Era così immerso nei suoi pensieri che non si era neppure accorto di aver allungato tremendamente la strada di casa; aveva camminato senza osservare dove stesse andando, finendo col fare l’inutile giro di Konoha e ritrovandosi dinnanzi l’entrata del quartiere che, originariamente, era destinato al clan Uchiha. Si chiese se per caso qualcuno ce l’avesse con lui.
Più il suo disprezzo per il moro aumentava, più involontariamente si avvicinava a quest’ultimo.
Sospirò mesto, pronto a fare marcia indietro e tornare alla sua umile squallida casa, quando una voce fredda lo gelò sul posto.

-Cosa ci fai qui, Dobe? –

La voce gelida di Sasuke era inconfondibile, ma a Naruto non sfuggì la nota sorpresa che l’aveva adornata.
Si voltò solo per notare il ragazzo moro, poco più alto di lui, osservarlo con cipiglio truce e lievemente meravigliato.
Nuovamente la sensazione di disagio che l’aveva colto all’Accademia lo avvolse prepotentemente, mandandolo in agitazione e causando l’improvviso arrossamento delle sue gote.
Farfugliò qualcosa di incomprensibile prima che le parole del moro potessero essere del tutto comprese dalla sua mente.
L’attimo in cui la consapevolezza giunse, l’arrossamento del suo volto non fu più dovuto al disagio ma ad un miscuglio omogeneo di imbarazzo e rabbia.

-Non chiamarmi Dobe, Teme che non sei altro, ho solo sbagliato strada –

Ribatté fieramente, senza nascondere l’aria stizzita causata dalle parole inopportune del moro. Il ghigno che tuttavia si delineò sulle labbra dell’altro fece presagire a Naruto che la sua determinazione fosse servita a ben poco.
Sbuffò sonoramente prima di girare i tacchi e dirigersi a passo marziale verso casa, ignorò con fatica la frase di saluto del moro, stringendo i pugni e digrignando i denti quando un “Tipico di un Dobe” giunse alle sue orecchie, denigrandolo
Si sentì amareggiato e sconfitto, non poteva negare di aver fatto la figura dell’idiota, ma nessuno autorizzava Uchiha a rinfacciarglielo in quel modo. Tristezza lo colse improvvisamente.
Si stupì di quanto le parole di quel ragazzo lo influenzassero: non aveva mai badato agli insulti o alle occhiate che, gratuitamente, gli venivano regalati quotidianamente con tutto il disprezzo possibile immaginabile, ma le parole di Sasuke erano diverse, lo colpivano dolorosamente facendogli bruciare il petto e seccandogli la gola, rendendolo agitato e inadeguato. All’inaspettata rivelazione di quanto potesse colpirlo il ragazzo moro Naruto si arrestò. Bloccò i suoi passi e voltò nuovamente la sua direzione, pronto a recarsi, segretamente, a casa di Uchiha.
Quando fece il suo ingresso nell’enorme quartiere del clan si sentì come rimpicciolire: le case erano grandi, più di quelle che invece componevano la parte rimanente del villaggio, una, in particolar modo, attirò la sua attenzione.
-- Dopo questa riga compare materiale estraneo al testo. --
(** X7.  [update_cov] changes the two accumulators and nothing else: the
    module, the captures, the centering flag and the two feature counts
    are what they were, in both layers. *)
Theorem update_cov_changes_accumulators_only :
  (forall conv conv' : ConvLayer.t,
      ConvLayer.update_cov conv = Ok conv' ->
      ConvLayer.module conv' = ConvLayer.module conv /\
      ConvLayer.n_dim conv' = ConvLayer.n_dim conv /\
      ConvLayer._activations conv' = ConvLayer._activations conv /\
      ConvLayer._sensitivities conv' = ConvLayer._sensitivities conv /\
      ConvLayer._center conv' = ConvLayer._center conv /\
      _in_features (ConvLayer.base conv')
      = _in_features (ConvLayer.base conv) /\
      _out_features (ConvLayer.base conv')
      = _out_features (ConvLayer.base conv))
  /\
  (forall lin lin' : LinearLayer.t,
      LinearLayer.update_cov lin = Ok lin' ->
      LinearLayer.module lin' = LinearLayer.module lin /\
      LinearLayer._activations lin' = LinearLayer._activations lin /\
      LinearLayer._sensitivities lin' = LinearLayer._sensitivities lin /\
      LinearLayer._center lin' = LinearLayer._center lin /\
      _in_features (LinearLayer.base lin')
      = _in_features (LinearLayer.base lin) /\
      _out_features (LinearLayer.base lin')
      = _out_features (LinearLayer.base lin)).
Proof.
  split.
  - intros conv conv' Hu. unfold ConvLayer.update_cov in Hu.
    repeat match type of Hu with
      | bind ?m _ = Ok _ =>
          destruct m as [?|?]; cbn [bind] in Hu; [|discriminate]
      | (let '(_, _) := ?p in _) = Ok _ => destruct p
      end.
    injection Hu as <-. repeat split.
  - intros lin lin' Hu. unfold LinearLayer.update_cov in Hu.
    repeat match type of Hu with
      | bind ?m _ = Ok _ =>
          destruct m as [?|?]; cbn [bind] in Hu; [|discriminate]
      | (let '(_, _) := ?p in _) = Ok _ => destruct p
      end.
    injection Hu as <-. repeat split.
Qed.
End Frames.

(** X6 at a sample input. *)
Lemma conv_hooks_store_contiguous_witness :
  exists self',
    ConvLayer.forward_hook (sample_conv 2 1 [2] [1] [0] false)
      [ramp [1; 2; 3]] = Ok self' /\
    wf (ConvLayer._activations self') /\
    is_contiguous (ConvLayer._activations self') = true /\
    ConvLayer._sensitivities self'
    = ConvLayer._sensitivities (sample_conv 2 1 [2] [1] [0] false).
Proof.
  eexists. split; [reflexivity|].
  apply (proj1 (conv_hooks_store_contiguous (T := Z) (H0 := sample_env)))
    with (inp := [ramp [1; 2; 3]]).
  reflexivity.
Defined.

(** X7 at a sample layer. *)
Lemma update_cov_changes_accumulators_only_witness :
  exists conv',
    ConvLayer.update_cov (sample_conv_trained 2 2 [2] true 3) = Ok conv' /\
    ConvLayer._activations conv'
    = ConvLayer._activations (sample_conv_trained 2 2 [2] true 3).
Proof.
  eexists. split; [reflexivity|].
  apply (proj1 (update_cov_changes_accumulators_only (T := Z)
                  (H0 := sample_env))
           (sample_conv_trained 2 2 [2] true 3)).
  reflexivity.
Defined.

(** ** Errors and round trip of the gradient matrix *)

Section GradMatrixEdges.
Context {T : Type} `{Scalar T} `{KfacEnv T}.

(** X8.  [grads_to_mat] of a linear layer with bias wants exactly two
    gradients (ValueError otherwise) whose row counts agree (RuntimeError
    from [torch.cat] otherwise); without bias it wants at least one
    gradient (IndexError otherwise) and hands the first one back, whatever
    follows it. *)
Theorem linear_grads_to_mat_errors (self : LinearLayer.t) :
  (LinearLayer.has_bias self = true ->
   forall grads, length grads <> 2 ->
     LinearLayer.grads_to_mat self grads = Raise ValueError)
  /\
  (LinearLayer.has_bias self = true ->
   forall (w b : Tensor T) o o' f,
     shape w = [o; f] -> shape b = [o'] -> o <> o' ->
     LinearLayer.grads_to_mat self [w; b] = Raise RuntimeError)
  /\
  (LinearLayer.has_bias self = false ->
   LinearLayer.grads_to_mat self [] = Raise IndexError /\
   forall w rest, LinearLayer.grads_to_mat self (w :: rest) = Ok w).
Proof.
  unfold LinearLayer.grads_to_mat. repeat apply conj.
  - intros Hb grads Hl. rewrite Hb.
    destruct grads as [|a [|b [|c ?]]]; simpl in Hl; try reflexivity. lia.
  - intros Hb w b o o' f Hw Hbs Hne. rewrite Hb. cbn [unpack2 bind].
    unfold colon_none, unsqueeze, ndim. rewrite Hbs. cbn [length Nat.ltb
      Nat.leb bind insert_nth].
    unfold cat_last. cbn [shape]. rewrite Hw. cbn [rev app].
    destruct (list_eq_dec Nat.eq_dec [o] [o']) as [He|_];
      [congruence|reflexivity].
  - intros Hb. rewrite Hb. split; reflexivity.
Qed.

(** X9.  [mat_to_grads] of a linear layer with bias raises IndexError on
    a matrix without columns (there is no last column to take) and on a
    tensor with fewer than two axes; without bias it hands back whatever
    it is given. *)
Theorem linear_mat_to_grads_errors (self : LinearLayer.t) :
  (LinearLayer.has_bias self = true ->
   forall (m : Tensor T) o,
     shape m = [o; 0] ->
     LinearLayer.mat_to_grads self m = Raise IndexError)
  /\
  (LinearLayer.has_bias self = true ->
   forall m : Tensor T,
     length (shape m) < 2 ->
     LinearLayer.mat_to_grads self m = Raise IndexError)
  /\
  (LinearLayer.has_bias self = false ->
   forall m : Tensor T, LinearLayer.mat_to_grads self m = Ok [m]).
Proof.
  unfold LinearLayer.mat_to_grads. repeat apply conj.
  - intros Hb m o Hm. rewrite Hb. unfold cols_but_last, col_last.
    rewrite Hm. reflexivity.
  - intros Hb m Hl. rewrite Hb. unfold cols_but_last.
    destruct (shape m) as [|a [|b ?]]; simpl in Hl; try lia; reflexivity.
  - intros Hb m. rewrite Hb. reflexivity.
Qed.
Era più distante dalle altre e sicuramente più grande, era dotata di un portone in legno e all’interno, era sicuro, si doveva trovare un cortile abbastanza grande.
Il capo biondo del ragazzino sbucò discretamente dal portone socchiuso e occhi dal colore marino iniziarono a vagare liberamente sull’immenso cortile che, se possibile, era ancora più vasto di quanto Naruto aveva immaginato.
La piccola bocca carnosa si spalancò, così come i suoi occhi, alla meravigliosa abitazione che si ergeva lì davanti.
La sua attenzione fu improvvisamente colta da Sasuke che, silenziosamente, spazzava il suddetto cortile con accuratezza.
Naruto si chiese come potesse Sasuke spazzare un’area così immensa e istintivamente mosse un passo come volesse andare ad aiutarlo; poi, però, l’espressione contemplativa e determinata dell’altro lo fece desistere, facendogli fare un passo indietro e facendolo così tornare alla sua posizione originaria. Spiò silenziosamente ogni movimento dell’altro, studiandone l’espressione concentrata.
Passò il pomeriggio ad osservarlo, dimentico della stanchezza che aveva preso le sue gambe, della fame incombente e di tutto ciò che lo circondava.
Osservò, bramando che quell’atmosfera non si interrompesse mai, in silenziosa ammirazione, mentre notava come, nel tempo passato, Sasuke fosse riuscito effettivamente a pulire l’intero cortile che, in quel momento, non presentava neppure una foglia sul suo suolo.
Vide il moro asciugarsi la fronte imperlata di sudore con la manica della maglia ed il suo volto gli parve più bambino del solito.
Sasuke aveva sempre avuto un espressione superiore eppure, in quel momento, i lineamenti del suo volto apparvero agli occhi del biondo più morbidi e delicati, infantili proprio come sarebbero dovuti essere normalmente.
Il brontolio del suo stomaco lo riportò alla cruda realtà e, nel momento in cui sbirciò ancora l’immenso cortile, la piccola figura dell’altro stava già scomparendo all’interno delle mura della villa.
Naruto si sentì cadere nuovamente nella realtà e, stanco e affamato, decise di dirigersi all’Ichiraku per mangiare del ramen.
Quando salutò cortesemente l’uomo egli lo guardò perplesso.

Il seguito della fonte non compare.